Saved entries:
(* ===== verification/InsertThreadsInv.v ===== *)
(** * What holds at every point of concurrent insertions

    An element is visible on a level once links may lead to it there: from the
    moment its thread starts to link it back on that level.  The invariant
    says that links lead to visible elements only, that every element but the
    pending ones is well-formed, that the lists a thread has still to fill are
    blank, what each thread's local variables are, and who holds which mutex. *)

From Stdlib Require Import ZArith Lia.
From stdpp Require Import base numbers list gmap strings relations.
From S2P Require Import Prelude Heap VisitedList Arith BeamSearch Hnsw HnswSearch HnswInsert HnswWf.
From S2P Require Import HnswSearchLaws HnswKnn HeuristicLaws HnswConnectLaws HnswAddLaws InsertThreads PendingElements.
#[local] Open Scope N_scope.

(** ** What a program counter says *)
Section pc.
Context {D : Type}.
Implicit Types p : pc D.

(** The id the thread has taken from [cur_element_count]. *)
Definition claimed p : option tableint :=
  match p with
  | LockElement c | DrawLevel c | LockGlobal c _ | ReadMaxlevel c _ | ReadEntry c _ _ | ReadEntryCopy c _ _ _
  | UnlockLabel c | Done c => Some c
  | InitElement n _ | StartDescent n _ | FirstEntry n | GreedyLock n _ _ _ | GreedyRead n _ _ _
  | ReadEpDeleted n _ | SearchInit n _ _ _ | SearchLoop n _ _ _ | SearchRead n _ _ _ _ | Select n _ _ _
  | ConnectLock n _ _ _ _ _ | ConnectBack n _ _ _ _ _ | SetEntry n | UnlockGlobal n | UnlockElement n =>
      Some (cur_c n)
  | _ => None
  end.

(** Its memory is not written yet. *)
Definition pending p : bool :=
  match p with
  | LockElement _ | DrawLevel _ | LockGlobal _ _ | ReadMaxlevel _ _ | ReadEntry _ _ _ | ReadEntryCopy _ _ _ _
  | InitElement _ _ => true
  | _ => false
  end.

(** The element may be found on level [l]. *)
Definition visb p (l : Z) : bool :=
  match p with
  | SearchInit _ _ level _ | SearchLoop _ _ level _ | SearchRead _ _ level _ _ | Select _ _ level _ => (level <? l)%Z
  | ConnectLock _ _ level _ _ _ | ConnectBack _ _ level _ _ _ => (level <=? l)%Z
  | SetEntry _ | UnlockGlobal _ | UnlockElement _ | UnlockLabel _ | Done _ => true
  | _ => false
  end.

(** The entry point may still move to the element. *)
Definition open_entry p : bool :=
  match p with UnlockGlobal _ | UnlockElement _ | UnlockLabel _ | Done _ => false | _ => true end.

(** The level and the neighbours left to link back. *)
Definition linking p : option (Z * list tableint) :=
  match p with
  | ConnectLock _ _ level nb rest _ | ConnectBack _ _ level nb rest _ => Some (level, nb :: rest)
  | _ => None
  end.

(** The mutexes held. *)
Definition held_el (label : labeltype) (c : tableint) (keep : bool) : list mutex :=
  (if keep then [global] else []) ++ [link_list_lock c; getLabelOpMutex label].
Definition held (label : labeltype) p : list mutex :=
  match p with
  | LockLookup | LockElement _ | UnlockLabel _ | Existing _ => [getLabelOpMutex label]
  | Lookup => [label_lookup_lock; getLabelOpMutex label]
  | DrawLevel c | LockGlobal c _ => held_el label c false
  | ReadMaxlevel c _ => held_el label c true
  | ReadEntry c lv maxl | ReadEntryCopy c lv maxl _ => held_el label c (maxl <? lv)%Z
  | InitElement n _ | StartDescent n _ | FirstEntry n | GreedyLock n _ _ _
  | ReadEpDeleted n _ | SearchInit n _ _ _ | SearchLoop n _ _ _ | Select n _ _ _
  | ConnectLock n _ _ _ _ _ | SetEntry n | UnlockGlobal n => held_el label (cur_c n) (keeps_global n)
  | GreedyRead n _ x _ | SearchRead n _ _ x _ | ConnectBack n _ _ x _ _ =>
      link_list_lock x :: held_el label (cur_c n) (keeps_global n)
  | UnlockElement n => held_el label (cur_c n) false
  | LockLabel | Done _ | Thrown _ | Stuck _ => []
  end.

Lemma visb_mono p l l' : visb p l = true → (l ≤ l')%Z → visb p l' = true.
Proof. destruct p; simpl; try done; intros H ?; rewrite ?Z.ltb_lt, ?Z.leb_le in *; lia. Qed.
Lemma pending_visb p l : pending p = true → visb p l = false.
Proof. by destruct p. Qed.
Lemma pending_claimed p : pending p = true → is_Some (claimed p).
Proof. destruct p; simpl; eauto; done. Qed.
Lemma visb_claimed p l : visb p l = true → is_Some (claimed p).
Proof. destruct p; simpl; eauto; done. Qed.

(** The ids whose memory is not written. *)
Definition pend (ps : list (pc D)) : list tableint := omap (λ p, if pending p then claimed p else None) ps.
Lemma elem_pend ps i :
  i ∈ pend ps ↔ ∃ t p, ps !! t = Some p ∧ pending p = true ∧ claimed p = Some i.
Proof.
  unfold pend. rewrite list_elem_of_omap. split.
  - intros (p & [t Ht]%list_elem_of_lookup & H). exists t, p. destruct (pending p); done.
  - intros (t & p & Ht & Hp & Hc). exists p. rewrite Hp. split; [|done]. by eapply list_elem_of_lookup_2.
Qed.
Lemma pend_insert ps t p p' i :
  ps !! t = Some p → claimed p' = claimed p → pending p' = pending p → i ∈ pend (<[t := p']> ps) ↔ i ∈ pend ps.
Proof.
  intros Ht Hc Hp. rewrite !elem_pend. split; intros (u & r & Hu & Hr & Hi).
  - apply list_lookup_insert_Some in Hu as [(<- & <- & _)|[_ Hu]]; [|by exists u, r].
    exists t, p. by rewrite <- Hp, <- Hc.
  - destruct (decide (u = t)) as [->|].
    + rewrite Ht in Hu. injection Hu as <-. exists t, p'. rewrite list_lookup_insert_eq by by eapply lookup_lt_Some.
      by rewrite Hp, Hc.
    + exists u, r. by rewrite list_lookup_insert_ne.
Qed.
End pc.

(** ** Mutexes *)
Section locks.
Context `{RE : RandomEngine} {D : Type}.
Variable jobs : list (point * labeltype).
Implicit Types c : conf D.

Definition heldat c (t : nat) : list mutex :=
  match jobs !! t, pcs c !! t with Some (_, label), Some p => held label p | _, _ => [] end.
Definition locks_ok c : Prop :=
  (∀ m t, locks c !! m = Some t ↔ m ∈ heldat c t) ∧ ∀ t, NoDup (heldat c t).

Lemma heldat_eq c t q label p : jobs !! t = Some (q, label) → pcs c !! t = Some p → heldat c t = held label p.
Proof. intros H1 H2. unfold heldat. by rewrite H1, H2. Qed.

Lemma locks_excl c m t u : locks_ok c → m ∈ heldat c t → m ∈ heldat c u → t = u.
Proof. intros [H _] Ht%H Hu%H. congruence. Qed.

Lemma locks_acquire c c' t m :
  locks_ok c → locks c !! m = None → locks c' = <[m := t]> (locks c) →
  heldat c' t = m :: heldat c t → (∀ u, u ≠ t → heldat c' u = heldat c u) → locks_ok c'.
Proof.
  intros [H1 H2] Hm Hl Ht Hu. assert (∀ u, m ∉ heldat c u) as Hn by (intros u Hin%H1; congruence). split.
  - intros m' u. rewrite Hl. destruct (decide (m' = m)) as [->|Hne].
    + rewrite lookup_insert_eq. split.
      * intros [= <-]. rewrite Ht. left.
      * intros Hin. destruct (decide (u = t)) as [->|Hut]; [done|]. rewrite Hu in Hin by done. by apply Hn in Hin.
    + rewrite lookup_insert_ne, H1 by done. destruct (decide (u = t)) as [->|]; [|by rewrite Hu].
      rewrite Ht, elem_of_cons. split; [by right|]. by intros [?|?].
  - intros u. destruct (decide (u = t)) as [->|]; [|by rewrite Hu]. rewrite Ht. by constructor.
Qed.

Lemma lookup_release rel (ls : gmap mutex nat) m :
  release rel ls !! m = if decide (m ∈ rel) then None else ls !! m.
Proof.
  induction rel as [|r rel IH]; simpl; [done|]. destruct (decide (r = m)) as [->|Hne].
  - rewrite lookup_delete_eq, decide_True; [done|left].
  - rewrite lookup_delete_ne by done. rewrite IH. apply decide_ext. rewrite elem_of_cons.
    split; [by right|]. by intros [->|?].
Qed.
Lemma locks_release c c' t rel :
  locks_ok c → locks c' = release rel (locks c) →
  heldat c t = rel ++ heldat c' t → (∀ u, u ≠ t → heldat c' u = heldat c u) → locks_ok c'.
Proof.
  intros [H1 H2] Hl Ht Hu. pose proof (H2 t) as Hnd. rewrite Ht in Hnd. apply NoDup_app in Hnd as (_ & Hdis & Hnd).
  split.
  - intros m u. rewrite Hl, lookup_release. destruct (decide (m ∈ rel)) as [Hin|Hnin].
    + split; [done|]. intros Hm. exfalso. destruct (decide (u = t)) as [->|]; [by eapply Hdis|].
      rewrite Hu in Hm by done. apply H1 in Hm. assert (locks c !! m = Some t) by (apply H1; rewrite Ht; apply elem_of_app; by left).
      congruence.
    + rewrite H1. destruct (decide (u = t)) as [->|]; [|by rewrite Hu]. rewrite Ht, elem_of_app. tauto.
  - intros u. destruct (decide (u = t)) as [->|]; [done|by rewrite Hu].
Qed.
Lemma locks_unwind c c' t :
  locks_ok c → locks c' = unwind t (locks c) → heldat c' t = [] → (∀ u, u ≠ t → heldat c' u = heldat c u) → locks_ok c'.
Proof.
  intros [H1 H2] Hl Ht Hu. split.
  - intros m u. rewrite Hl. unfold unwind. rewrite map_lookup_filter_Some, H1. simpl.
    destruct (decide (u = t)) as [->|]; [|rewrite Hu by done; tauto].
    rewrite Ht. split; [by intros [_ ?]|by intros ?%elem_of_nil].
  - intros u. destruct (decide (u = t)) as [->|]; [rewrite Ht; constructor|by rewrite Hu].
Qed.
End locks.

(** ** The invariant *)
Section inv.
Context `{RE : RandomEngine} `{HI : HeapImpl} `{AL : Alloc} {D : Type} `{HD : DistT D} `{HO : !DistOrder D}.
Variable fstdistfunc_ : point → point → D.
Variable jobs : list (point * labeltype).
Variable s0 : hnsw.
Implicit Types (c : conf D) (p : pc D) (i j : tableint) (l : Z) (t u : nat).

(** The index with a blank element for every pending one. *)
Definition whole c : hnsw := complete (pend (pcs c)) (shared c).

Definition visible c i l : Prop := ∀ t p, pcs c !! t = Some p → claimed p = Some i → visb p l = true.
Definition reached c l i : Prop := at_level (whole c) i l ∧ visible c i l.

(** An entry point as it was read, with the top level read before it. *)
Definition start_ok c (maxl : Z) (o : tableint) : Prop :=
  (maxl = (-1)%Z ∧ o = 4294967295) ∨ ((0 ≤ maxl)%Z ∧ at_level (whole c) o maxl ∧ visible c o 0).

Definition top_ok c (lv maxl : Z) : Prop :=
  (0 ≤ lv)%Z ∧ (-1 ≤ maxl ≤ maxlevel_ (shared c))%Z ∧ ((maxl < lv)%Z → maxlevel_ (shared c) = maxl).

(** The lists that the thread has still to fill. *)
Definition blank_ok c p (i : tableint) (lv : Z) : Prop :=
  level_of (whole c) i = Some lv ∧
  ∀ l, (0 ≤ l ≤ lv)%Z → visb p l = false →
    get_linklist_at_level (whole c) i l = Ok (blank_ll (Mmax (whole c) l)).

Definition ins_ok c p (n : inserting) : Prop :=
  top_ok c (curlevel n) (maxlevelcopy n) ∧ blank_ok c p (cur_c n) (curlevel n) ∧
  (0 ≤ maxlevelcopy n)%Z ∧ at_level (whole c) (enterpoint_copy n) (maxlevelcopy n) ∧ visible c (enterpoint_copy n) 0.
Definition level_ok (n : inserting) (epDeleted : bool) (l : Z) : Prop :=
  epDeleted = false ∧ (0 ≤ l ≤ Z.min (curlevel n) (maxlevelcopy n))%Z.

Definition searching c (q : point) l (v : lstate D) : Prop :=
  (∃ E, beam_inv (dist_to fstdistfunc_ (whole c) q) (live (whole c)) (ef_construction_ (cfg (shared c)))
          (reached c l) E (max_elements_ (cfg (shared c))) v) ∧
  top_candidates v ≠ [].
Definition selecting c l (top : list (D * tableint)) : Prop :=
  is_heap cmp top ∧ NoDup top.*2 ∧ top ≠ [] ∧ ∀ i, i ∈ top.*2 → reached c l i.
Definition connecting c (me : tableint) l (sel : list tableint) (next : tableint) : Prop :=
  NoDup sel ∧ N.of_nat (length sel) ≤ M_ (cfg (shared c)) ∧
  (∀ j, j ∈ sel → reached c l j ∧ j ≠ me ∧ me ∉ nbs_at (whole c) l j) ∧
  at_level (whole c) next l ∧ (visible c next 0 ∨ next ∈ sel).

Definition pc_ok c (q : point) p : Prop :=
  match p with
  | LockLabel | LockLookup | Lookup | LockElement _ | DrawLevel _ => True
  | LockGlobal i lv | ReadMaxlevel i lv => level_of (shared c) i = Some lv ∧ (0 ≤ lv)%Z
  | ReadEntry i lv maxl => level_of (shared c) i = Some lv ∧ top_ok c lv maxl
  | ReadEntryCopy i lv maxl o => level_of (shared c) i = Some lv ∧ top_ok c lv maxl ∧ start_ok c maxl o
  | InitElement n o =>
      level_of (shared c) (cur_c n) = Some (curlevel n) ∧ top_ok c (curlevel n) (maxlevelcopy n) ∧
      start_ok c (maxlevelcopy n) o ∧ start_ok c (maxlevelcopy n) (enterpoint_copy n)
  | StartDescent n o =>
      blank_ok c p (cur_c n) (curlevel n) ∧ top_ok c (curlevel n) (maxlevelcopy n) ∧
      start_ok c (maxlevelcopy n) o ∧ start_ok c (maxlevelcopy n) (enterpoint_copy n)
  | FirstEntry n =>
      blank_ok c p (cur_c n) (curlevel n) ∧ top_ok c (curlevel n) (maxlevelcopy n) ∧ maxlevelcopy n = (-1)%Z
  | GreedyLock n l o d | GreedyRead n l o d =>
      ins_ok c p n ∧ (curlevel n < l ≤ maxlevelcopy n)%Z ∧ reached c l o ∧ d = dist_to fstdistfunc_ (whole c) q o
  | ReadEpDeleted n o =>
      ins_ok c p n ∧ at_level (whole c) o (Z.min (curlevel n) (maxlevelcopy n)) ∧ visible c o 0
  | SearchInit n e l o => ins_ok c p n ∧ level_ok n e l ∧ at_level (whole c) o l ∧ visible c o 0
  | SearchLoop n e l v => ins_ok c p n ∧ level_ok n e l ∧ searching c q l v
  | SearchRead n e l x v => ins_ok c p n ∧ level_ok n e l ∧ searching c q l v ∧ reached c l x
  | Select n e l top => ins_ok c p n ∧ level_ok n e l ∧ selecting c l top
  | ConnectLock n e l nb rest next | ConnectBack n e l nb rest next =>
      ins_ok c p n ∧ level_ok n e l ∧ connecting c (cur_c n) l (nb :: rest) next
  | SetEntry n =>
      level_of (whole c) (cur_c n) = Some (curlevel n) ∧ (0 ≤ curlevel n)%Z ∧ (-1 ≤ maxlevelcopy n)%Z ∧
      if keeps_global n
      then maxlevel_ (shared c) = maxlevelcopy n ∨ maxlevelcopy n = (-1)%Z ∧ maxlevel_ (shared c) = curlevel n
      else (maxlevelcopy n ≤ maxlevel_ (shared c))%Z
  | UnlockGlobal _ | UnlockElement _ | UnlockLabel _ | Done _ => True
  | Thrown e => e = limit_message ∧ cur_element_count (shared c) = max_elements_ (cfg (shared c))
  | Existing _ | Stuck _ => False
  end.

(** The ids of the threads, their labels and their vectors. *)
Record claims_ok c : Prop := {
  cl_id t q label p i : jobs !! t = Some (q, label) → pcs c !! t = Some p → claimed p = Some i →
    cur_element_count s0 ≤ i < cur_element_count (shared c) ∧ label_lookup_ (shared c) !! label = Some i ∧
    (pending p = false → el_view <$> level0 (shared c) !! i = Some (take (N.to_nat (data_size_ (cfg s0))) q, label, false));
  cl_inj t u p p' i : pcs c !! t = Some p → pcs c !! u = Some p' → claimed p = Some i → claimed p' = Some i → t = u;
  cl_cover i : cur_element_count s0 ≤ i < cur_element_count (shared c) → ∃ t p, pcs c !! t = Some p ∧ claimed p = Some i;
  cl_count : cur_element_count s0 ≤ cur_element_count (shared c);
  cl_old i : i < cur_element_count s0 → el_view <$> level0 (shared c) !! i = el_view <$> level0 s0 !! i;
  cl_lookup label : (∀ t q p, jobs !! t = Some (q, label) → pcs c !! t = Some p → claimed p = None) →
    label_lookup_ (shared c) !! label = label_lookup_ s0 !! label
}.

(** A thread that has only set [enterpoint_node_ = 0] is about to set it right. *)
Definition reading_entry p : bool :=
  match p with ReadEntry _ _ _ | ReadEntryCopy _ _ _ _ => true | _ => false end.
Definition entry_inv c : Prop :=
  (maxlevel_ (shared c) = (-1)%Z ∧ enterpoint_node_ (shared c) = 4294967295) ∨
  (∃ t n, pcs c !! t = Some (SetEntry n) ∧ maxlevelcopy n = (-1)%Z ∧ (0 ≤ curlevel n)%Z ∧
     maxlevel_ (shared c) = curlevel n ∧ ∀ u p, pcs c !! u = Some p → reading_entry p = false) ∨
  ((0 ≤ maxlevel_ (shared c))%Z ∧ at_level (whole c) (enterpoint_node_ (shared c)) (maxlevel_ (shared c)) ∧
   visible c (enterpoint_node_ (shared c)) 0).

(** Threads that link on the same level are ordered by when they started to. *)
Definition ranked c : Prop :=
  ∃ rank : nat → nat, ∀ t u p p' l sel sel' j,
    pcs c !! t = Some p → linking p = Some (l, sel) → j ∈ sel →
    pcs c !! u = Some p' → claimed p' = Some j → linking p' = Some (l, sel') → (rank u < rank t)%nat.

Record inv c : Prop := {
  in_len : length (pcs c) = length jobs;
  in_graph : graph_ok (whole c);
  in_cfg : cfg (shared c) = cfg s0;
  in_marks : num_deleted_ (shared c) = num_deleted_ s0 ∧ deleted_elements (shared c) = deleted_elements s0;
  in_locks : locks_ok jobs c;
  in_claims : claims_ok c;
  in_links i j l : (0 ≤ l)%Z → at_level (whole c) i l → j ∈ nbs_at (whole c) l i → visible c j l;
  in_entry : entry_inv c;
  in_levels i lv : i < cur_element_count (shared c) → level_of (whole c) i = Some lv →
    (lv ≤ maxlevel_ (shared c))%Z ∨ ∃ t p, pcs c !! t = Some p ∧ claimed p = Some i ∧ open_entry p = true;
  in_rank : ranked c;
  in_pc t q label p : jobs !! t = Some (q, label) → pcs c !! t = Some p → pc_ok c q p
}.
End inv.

TO DO:
Would you please repeat exactly the lines above, starting at the line with "(∃ E, beam_inv" and stopping at the line with "ReadEpDeleted n o =>", both included?

SOLUTION TO THIS TASK:
  (∃ E, beam_inv (dist_to fstdistfunc_ (whole c) q) (live (whole c)) (ef_construction_ (cfg (shared c)))
          (reached c l) E (max_elements_ (cfg (shared c))) v) ∧
  top_candidates v ≠ [].
Definition selecting c l (top : list (D * tableint)) : Prop :=
  is_heap cmp top ∧ NoDup top.*2 ∧ top ≠ [] ∧ ∀ i, i ∈ top.*2 → reached c l i.
Definition connecting c (me : tableint) l (sel : list tableint) (next : tableint) : Prop :=
  NoDup sel ∧ N.of_nat (length sel) ≤ M_ (cfg (shared c)) ∧
  (∀ j, j ∈ sel → reached c l j ∧ j ≠ me ∧ me ∉ nbs_at (whole c) l j) ∧
  at_level (whole c) next l ∧ (visible c next 0 ∨ next ∈ sel).

Definition pc_ok c (q : point) p : Prop :=
  match p with
  | LockLabel | LockLookup | Lookup | LockElement _ | DrawLevel _ => True
  | LockGlobal i lv | ReadMaxlevel i lv => level_of (shared c) i = Some lv ∧ (0 ≤ lv)%Z
  | ReadEntry i lv maxl => level_of (shared c) i = Some lv ∧ top_ok c lv maxl
  | ReadEntryCopy i lv maxl o => level_of (shared c) i = Some lv ∧ top_ok c lv maxl ∧ start_ok c maxl o
  | InitElement n o =>
      level_of (shared c) (cur_c n) = Some (curlevel n) ∧ top_ok c (curlevel n) (maxlevelcopy n) ∧
      start_ok c (maxlevelcopy n) o ∧ start_ok c (maxlevelcopy n) (enterpoint_copy n)
  | StartDescent n o =>
      blank_ok c p (cur_c n) (curlevel n) ∧ top_ok c (curlevel n) (maxlevelcopy n) ∧
      start_ok c (maxlevelcopy n) o ∧ start_ok c (maxlevelcopy n) (enterpoint_copy n)
  | FirstEntry n =>
      blank_ok c p (cur_c n) (curlevel n) ∧ top_ok c (curlevel n) (maxlevelcopy n) ∧ maxlevelcopy n = (-1)%Z
  | GreedyLock n l o d | GreedyRead n l o d =>
      ins_ok c p n ∧ (curlevel n < l ≤ maxlevelcopy n)%Z ∧ reached c l o ∧ d = dist_to fstdistfunc_ (whole c) q o
  | ReadEpDeleted n o =>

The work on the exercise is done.